> [WHAT YOU ARE ASKED TO DO]: Give back the full listing exactly as written.

> [MATERIAL FOR THIS EXERCISE]:
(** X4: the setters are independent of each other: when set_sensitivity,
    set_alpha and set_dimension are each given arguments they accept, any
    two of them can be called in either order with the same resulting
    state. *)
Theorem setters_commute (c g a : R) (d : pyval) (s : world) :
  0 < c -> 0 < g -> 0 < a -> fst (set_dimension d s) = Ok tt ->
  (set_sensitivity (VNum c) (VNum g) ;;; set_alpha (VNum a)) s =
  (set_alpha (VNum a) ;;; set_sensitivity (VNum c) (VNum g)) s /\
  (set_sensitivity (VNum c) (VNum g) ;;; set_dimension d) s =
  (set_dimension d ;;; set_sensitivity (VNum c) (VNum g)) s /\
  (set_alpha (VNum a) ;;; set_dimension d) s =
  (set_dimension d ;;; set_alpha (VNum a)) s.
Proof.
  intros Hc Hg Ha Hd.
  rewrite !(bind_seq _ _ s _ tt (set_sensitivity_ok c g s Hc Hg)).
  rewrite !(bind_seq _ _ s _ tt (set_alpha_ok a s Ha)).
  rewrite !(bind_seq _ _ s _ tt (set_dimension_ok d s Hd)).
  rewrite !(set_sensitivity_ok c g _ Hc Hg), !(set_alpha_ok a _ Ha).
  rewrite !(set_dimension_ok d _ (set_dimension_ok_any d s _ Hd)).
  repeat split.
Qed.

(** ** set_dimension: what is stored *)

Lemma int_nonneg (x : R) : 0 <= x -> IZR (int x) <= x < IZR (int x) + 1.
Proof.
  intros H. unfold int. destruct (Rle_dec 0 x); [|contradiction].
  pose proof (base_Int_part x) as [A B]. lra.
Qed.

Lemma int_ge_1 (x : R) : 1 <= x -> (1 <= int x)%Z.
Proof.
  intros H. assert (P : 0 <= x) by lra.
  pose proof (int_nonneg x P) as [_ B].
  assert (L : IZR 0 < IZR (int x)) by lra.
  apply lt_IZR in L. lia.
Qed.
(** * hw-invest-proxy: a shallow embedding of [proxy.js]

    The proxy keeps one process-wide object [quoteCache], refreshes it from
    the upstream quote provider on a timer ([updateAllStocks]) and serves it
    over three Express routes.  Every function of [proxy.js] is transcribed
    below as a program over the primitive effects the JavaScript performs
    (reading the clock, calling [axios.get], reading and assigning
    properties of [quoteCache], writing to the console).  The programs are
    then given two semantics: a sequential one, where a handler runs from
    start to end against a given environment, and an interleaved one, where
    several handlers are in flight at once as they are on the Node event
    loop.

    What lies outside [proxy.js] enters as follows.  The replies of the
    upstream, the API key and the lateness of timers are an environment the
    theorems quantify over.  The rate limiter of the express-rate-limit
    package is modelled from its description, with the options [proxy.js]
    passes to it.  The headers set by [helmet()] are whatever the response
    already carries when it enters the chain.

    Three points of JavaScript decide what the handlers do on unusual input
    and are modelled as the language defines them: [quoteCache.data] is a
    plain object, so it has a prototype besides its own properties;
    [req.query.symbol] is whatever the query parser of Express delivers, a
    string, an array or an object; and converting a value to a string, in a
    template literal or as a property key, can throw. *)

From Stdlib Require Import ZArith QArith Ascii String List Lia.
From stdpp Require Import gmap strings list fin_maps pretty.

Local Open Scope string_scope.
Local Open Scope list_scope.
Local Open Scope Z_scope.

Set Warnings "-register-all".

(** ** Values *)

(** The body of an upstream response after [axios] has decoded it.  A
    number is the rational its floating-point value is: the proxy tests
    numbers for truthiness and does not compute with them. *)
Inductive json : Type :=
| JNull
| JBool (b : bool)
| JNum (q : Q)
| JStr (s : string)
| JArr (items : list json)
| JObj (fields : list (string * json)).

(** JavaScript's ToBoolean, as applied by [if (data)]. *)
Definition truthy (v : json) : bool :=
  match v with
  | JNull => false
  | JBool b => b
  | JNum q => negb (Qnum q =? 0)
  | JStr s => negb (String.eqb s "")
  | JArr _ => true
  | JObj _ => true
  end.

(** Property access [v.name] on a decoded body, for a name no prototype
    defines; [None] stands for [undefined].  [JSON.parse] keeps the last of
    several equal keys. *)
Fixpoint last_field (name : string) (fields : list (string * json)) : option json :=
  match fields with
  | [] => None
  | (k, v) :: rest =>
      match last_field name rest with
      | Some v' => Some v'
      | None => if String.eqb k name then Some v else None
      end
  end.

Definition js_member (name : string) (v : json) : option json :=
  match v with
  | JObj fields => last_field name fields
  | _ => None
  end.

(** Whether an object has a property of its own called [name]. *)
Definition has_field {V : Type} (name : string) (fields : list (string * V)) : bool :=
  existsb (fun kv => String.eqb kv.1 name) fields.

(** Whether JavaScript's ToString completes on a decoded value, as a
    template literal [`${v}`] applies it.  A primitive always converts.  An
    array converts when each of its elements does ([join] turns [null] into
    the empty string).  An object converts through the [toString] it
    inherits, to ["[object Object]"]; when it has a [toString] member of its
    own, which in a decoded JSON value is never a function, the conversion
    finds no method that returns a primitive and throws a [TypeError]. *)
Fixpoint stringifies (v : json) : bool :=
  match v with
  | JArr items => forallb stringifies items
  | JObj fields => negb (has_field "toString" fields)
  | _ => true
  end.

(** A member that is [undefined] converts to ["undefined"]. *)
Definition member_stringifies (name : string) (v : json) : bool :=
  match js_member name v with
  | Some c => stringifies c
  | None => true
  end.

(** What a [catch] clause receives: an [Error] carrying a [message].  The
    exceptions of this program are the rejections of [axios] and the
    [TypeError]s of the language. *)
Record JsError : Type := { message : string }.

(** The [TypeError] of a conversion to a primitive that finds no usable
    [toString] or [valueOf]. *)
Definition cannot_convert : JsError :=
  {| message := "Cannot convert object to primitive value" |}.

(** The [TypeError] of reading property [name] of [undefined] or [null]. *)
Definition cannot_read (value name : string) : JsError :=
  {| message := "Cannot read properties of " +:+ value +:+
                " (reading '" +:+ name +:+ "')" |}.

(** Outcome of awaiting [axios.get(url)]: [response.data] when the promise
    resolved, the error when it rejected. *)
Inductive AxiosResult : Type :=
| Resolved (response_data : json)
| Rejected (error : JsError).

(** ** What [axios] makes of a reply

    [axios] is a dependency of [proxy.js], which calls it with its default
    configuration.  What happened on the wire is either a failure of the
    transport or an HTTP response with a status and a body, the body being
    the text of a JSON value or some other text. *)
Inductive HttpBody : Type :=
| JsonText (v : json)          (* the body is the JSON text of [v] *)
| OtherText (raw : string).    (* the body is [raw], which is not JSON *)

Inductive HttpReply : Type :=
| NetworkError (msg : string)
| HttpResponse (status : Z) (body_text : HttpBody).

> [ANSWER SPACE]:
(** X4: the setters are independent of each other: when set_sensitivity,
    set_alpha and set_dimension are each given arguments they accept, any
    two of them can be called in either order with the same resulting
    state. *)
Theorem setters_commute (c g a : R) (d : pyval) (s : world) :
  0 < c -> 0 < g -> 0 < a -> fst (set_dimension d s) = Ok tt ->
  (set_sensitivity (VNum c) (VNum g) ;;; set_alpha (VNum a)) s =
  (set_alpha (VNum a) ;;; set_sensitivity (VNum c) (VNum g)) s /\
  (set_sensitivity (VNum c) (VNum g) ;;; set_dimension d) s =
  (set_dimension d ;;; set_sensitivity (VNum c) (VNum g)) s /\
  (set_alpha (VNum a) ;;; set_dimension d) s =
  (set_dimension d ;;; set_alpha (VNum a)) s.
Proof.
  intros Hc Hg Ha Hd.
  rewrite !(bind_seq _ _ s _ tt (set_sensitivity_ok c g s Hc Hg)).
  rewrite !(bind_seq _ _ s _ tt (set_alpha_ok a s Ha)).
  rewrite !(bind_seq _ _ s _ tt (set_dimension_ok d s Hd)).
  rewrite !(set_sensitivity_ok c g _ Hc Hg), !(set_alpha_ok a _ Ha).
  rewrite !(set_dimension_ok d _ (set_dimension_ok_any d s _ Hd)).
  repeat split.
Qed.

(** ** set_dimension: what is stored *)

Lemma int_nonneg (x : R) : 0 <= x -> IZR (int x) <= x < IZR (int x) + 1.
Proof.
  intros H. unfold int. destruct (Rle_dec 0 x); [|contradiction].
  pose proof (base_Int_part x) as [A B]. lra.
Qed.

Lemma int_ge_1 (x : R) : 1 <= x -> (1 <= int x)%Z.
Proof.
  intros H. assert (P : 0 <= x) by lra.
  pose proof (int_nonneg x P) as [_ B].
  assert (L : IZR 0 < IZR (int x)) by lra.
  apply lt_IZR in L. lia.
Qed.
(** * hw-invest-proxy: a shallow embedding of [proxy.js]

    The proxy keeps one process-wide object [quoteCache], refreshes it from
    the upstream quote provider on a timer ([updateAllStocks]) and serves it
    over three Express routes.  Every function of [proxy.js] is transcribed
    below as a program over the primitive effects the JavaScript performs
    (reading the clock, calling [axios.get], reading and assigning
    properties of [quoteCache], writing to the console).  The programs are
    then given two semantics: a sequential one, where a handler runs from
    start to end against a given environment, and an interleaved one, where
    several handlers are in flight at once as they are on the Node event
    loop.

    What lies outside [proxy.js] enters as follows.  The replies of the
    upstream, the API key and the lateness of timers are an environment the
    theorems quantify over.  The rate limiter of the express-rate-limit
    package is modelled from its description, with the options [proxy.js]
    passes to it.  The headers set by [helmet()] are whatever the response
    already carries when it enters the chain.

    Three points of JavaScript decide what the handlers do on unusual input
    and are modelled as the language defines them: [quoteCache.data] is a
    plain object, so it has a prototype besides its own properties;
    [req.query.symbol] is whatever the query parser of Express delivers, a
    string, an array or an object; and converting a value to a string, in a
    template literal or as a property key, can throw. *)

From Stdlib Require Import ZArith QArith Ascii String List Lia.
From stdpp Require Import gmap strings list fin_maps pretty.

Local Open Scope string_scope.
Local Open Scope list_scope.
Local Open Scope Z_scope.

Set Warnings "-register-all".

(** ** Values *)

(** The body of an upstream response after [axios] has decoded it.  A
    number is the rational its floating-point value is: the proxy tests
    numbers for truthiness and does not compute with them. *)
Inductive json : Type :=
| JNull
| JBool (b : bool)
| JNum (q : Q)
| JStr (s : string)
| JArr (items : list json)
| JObj (fields : list (string * json)).

(** JavaScript's ToBoolean, as applied by [if (data)]. *)
Definition truthy (v : json) : bool :=
  match v with
  | JNull => false
  | JBool b => b
  | JNum q => negb (Qnum q =? 0)
  | JStr s => negb (String.eqb s "")
  | JArr _ => true
  | JObj _ => true
  end.

(** Property access [v.name] on a decoded body, for a name no prototype
    defines; [None] stands for [undefined].  [JSON.parse] keeps the last of
    several equal keys. *)
Fixpoint last_field (name : string) (fields : list (string * json)) : option json :=
  match fields with
  | [] => None
  | (k, v) :: rest =>
      match last_field name rest with
      | Some v' => Some v'
      | None => if String.eqb k name then Some v else None
      end
  end.

Definition js_member (name : string) (v : json) : option json :=
  match v with
  | JObj fields => last_field name fields
  | _ => None
  end.

(** Whether an object has a property of its own called [name]. *)
Definition has_field {V : Type} (name : string) (fields : list (string * V)) : bool :=
  existsb (fun kv => String.eqb kv.1 name) fields.

(** Whether JavaScript's ToString completes on a decoded value, as a
    template literal [`${v}`] applies it.  A primitive always converts.  An
    array converts when each of its elements does ([join] turns [null] into
    the empty string).  An object converts through the [toString] it
    inherits, to ["[object Object]"]; when it has a [toString] member of its
    own, which in a decoded JSON value is never a function, the conversion
    finds no method that returns a primitive and throws a [TypeError]. *)
Fixpoint stringifies (v : json) : bool :=
  match v with
  | JArr items => forallb stringifies items
  | JObj fields => negb (has_field "toString" fields)
  | _ => true
  end.

(** A member that is [undefined] converts to ["undefined"]. *)
Definition member_stringifies (name : string) (v : json) : bool :=
  match js_member name v with
  | Some c => stringifies c
  | None => true
  end.

(** What a [catch] clause receives: an [Error] carrying a [message].  The
    exceptions of this program are the rejections of [axios] and the
    [TypeError]s of the language. *)
Record JsError : Type := { message : string }.

(** The [TypeError] of a conversion to a primitive that finds no usable
    [toString] or [valueOf]. *)
Definition cannot_convert : JsError :=
  {| message := "Cannot convert object to primitive value" |}.

(** The [TypeError] of reading property [name] of [undefined] or [null]. *)
Definition cannot_read (value name : string) : JsError :=
  {| message := "Cannot read properties of " +:+ value +:+
                " (reading '" +:+ name +:+ "')" |}.

(** Outcome of awaiting [axios.get(url)]: [response.data] when the promise
    resolved, the error when it rejected. *)
Inductive AxiosResult : Type :=
| Resolved (response_data : json)
| Rejected (error : JsError).

(** ** What [axios] makes of a reply

    [axios] is a dependency of [proxy.js], which calls it with its default
    configuration.  What happened on the wire is either a failure of the
    transport or an HTTP response with a status and a body, the body being
    the text of a JSON value or some other text. *)
Inductive HttpBody : Type :=
| JsonText (v : json)          (* the body is the JSON text of [v] *)
| OtherText (raw : string).    (* the body is [raw], which is not JSON *)

Inductive HttpReply : Type :=
| NetworkError (msg : string)
| HttpResponse (status : Z) (body_text : HttpBody).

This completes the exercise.